Türkçe içerik.
Title Image

Diş Tedavisi (SSS)

Anasayfa  /  Diş Tedavisi (SSS)

Diş tedavileri hakkında sıkça sorulan soruları sizin için aşağıda yanıtladık.

Daha fazlası için iletişim formumuzdan bize ulaşabilirsiniz.

 

Eğlenceli hale getirin! Dişlerinizi fırçalama konusunda hevesliyseniz, çocuklarınız da coşkulu olacaktır. Çocuklar ebeveynlerinin yaptığı şeyleri yapmak isterler. Çocuklarınız dişlerinizi fırçalarken  iyi diş alışkanlıkları sergilediğinizi görürse, size taklit edeceklerdir. Diş hekiminden çocukların dişlerini fırçalamalarını sağlamak için başka yaratıcı yollar isteyin.

Çocuğunuza diş fırçalatmak, onları erken yaşta diş hekimine götürmekle başlar.

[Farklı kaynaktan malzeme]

(** ** Thread

    The entries of [states] are function objects.  Python compares and
    hashes function objects by identity, so a table is a list of identities
    [Fn] with decidable equality; [call] gives the behaviour of each
    object.  Calling a transition function gives a tuple, the
    four-component one that [Thread.run] unpacks or a three-component one as
    [nop] returns, or it raises an exception. *)

Inductive PyTuple : Type :=
  | Tuple4 (new_shared_memory new_local_memory : Memory) (new_state : Z)
           (is_running : bool)
  | Tuple3 (new_shared_memory new_local_memory : Memory) (new_state : Z)
  | Raised (e : exn).

(** The four-component tuple a [lambda] builds, or the exception raised
    while its components are evaluated. *)
Definition tuple4 (r : res (Memory * Memory * Z * bool)) : PyTuple :=
  match r with
  | Ok (s, l, c, b) => Tuple4 s l c b
  | Raise e => Raised e
  end.

Section Explorer.

Context {Fn : Type} `{EqDecision Fn}.
Variable call : Fn → Memory → Memory → PyTuple.

Record Thread : Type := MkThread {
  local_memory : Memory;
  states : list Fn;
  name : string;
  current_state : Z;
  is_running : bool
}.

Global Instance Thread_eq_dec : EqDecision Thread.
Proof. solve_decision. Defined.

(** [seq[i]] for a Python sequence: a negative index counts from the end,
    and an index outside of [-len, len) raises [IndexError]. *)
Definition py_index {A : Type} (l : list A) (i : Z) : res A :=
  let n := Z.of_nat (length l) in
  let j := if bool_decide (i < 0) then i + n else i in
  if bool_decide (0 ≤ j < n) then
    match l !! Z.to_nat j with
    | Some x => Ok x
    | None => Raise IndexError
    end
  else Raise IndexError.

(** The call of the entry followed by the unpacking into four names: an
    exception of the entry goes through, and three components are too few. *)
Definition unpack4 (t : PyTuple) : res (Memory * Memory * Z * bool) :=
  match t with
  | Tuple4 s l c r => Ok (s, l, c, r)
  | Tuple3 _ _ _ => Raise ValueError
  | Raised e => Raise e
  end.

(** [Thread.run] *)
Definition Thread_run (self : Thread) (shared_memory : Memory)
    : res (Thread * Memory) :=
  f ← py_index (states self) (current_state self);
  '(new_shared_memory, new_local_memory, new_state, running) ←
    unpack4 (call f shared_memory (local_memory self));
  Ok (MkThread new_local_memory (states self) (name self) new_state running,
      new_shared_memory).
(** X14. The one launch is sized to the array: its global range is a
    whole number of groups of 512 work-items, it has a work-item for
    every pair of elements, and fewer than one group's worth of pairs
    more. *)
Theorem launch_size_covers_the_array (sched : nat -> list nat) (arr : list Z) :
  exists n,
    submitted (fst (reduce_with sched arr)) = [(n, work_group_size)] /\
    n mod work_group_size = 0 /\
    length arr <= 2 * n /\
    2 * n < length arr + 2 * work_group_size.
Proof.
  exists (work_group_size * work_group_count double_work_group_size (length arr)).
  split; [reflexivity|]. split.
  - rewrite Nat.mul_comm. apply Nat.Div0.mod_mul.
  - change double_work_group_size with (2 * work_group_size).
    pose proof (work_group_count_covers work_group_size (length arr)) as Hc.
    unfold work_group_count in *.
    pose proof (Nat.Div0.mul_div_le (length arr + 2 * work_group_size - 1)
                  (2 * work_group_size)) as Hle.
    unfold work_group_size in *. lia.
Qed.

Tüm çocuklar ilk doğum günlerinde veya ilk dişin çıkmasından 6 ay sonra bir diş hekimine görünmelidir.

Her zaman iki ila üç dakika dişlerinizi fırçalayın.  Diş minesini yok eden bakteriler bu sürede yok oluyor. Dişlerinizi çok sert fırçalamayın. Bakteri ve plağı çıkarmak için çok az baskı gerekir. Günde en az bir kez diş ipi kullanın. Diş ipi kullanmak, dişlerinizin arasından bakteri almanın tek yoludur.

Yediğiniz şekere dikkat edin. Şekerde, meyvelerde, krakerlerde ve cipslerde şeker bulunur. Bunlar, ağzınızdaki bakterilerin en sevdiği yiyeceklerdir. Kuru üzüm ve fıstık ezmesi gibi dişlerinize yapışan yiyeceklere dikkat edin. Dişlerinize giren bakteriler için sürekli bir tedarik sağlayabilirler. Gün içinde tatlı yiyecekleri  en aza indirmeye çalışın. Daha sonra dişlerinizi fırçalayın.

Yemekten sonra fırçalayamıyorsanız, ağzınızı suyla çalkalayın.Bu, dişlerinizden yiyecek artıklarını çıkarmaya yardımcı olabilir. Yemekten sonra şekersiz sakız çiğnemek de işe yarayabilir. Çiğneme, doğal bir plakla mücadele  görevi görür. Düzenli diş ziyaretlerinizi unutmayın.

Diş hekimi ağzı muayene ettiğinde diş çevresindeki dokulardaki   pek çok hastalığı göremez. Bir röntgen muayenesi şunları ortaya çıkarabilir:

  • dişler arasında veya mevcut restorasyonların altında küçük çürük alanları (dolgular)
  • kemikte enfeksiyonlar
  • periodontal (diş eti) hastalığı
  • apseler veya kistler
  • gelişimsel anormallikler
  • bazı tümör türleri

Diş problemlerini erken bir aşamada bulmak ve tedavi etmek zamandan ve paradan tasarruf sağladığı gibi pek çok diş hastalığının önüne geçer. X ışınları, normal bir muayene sırasında görünmeyen ağız yapılarına verilen hasarı tespit edebilir. Gizli bir tümörünüz varsa, X ışınları hayatınızı kurtarmaya bile yardımcı olabilir. Diş hekimi, gelişimde mevcut olan koşullara göre X ışınlarına olan ihtiyacınızı değerlendirecektir. Röntgen çektirmenin birçok faydası vardır. Herhangi bir ek soru veya endişenizi diş hekiminizle görüşmelisiniz.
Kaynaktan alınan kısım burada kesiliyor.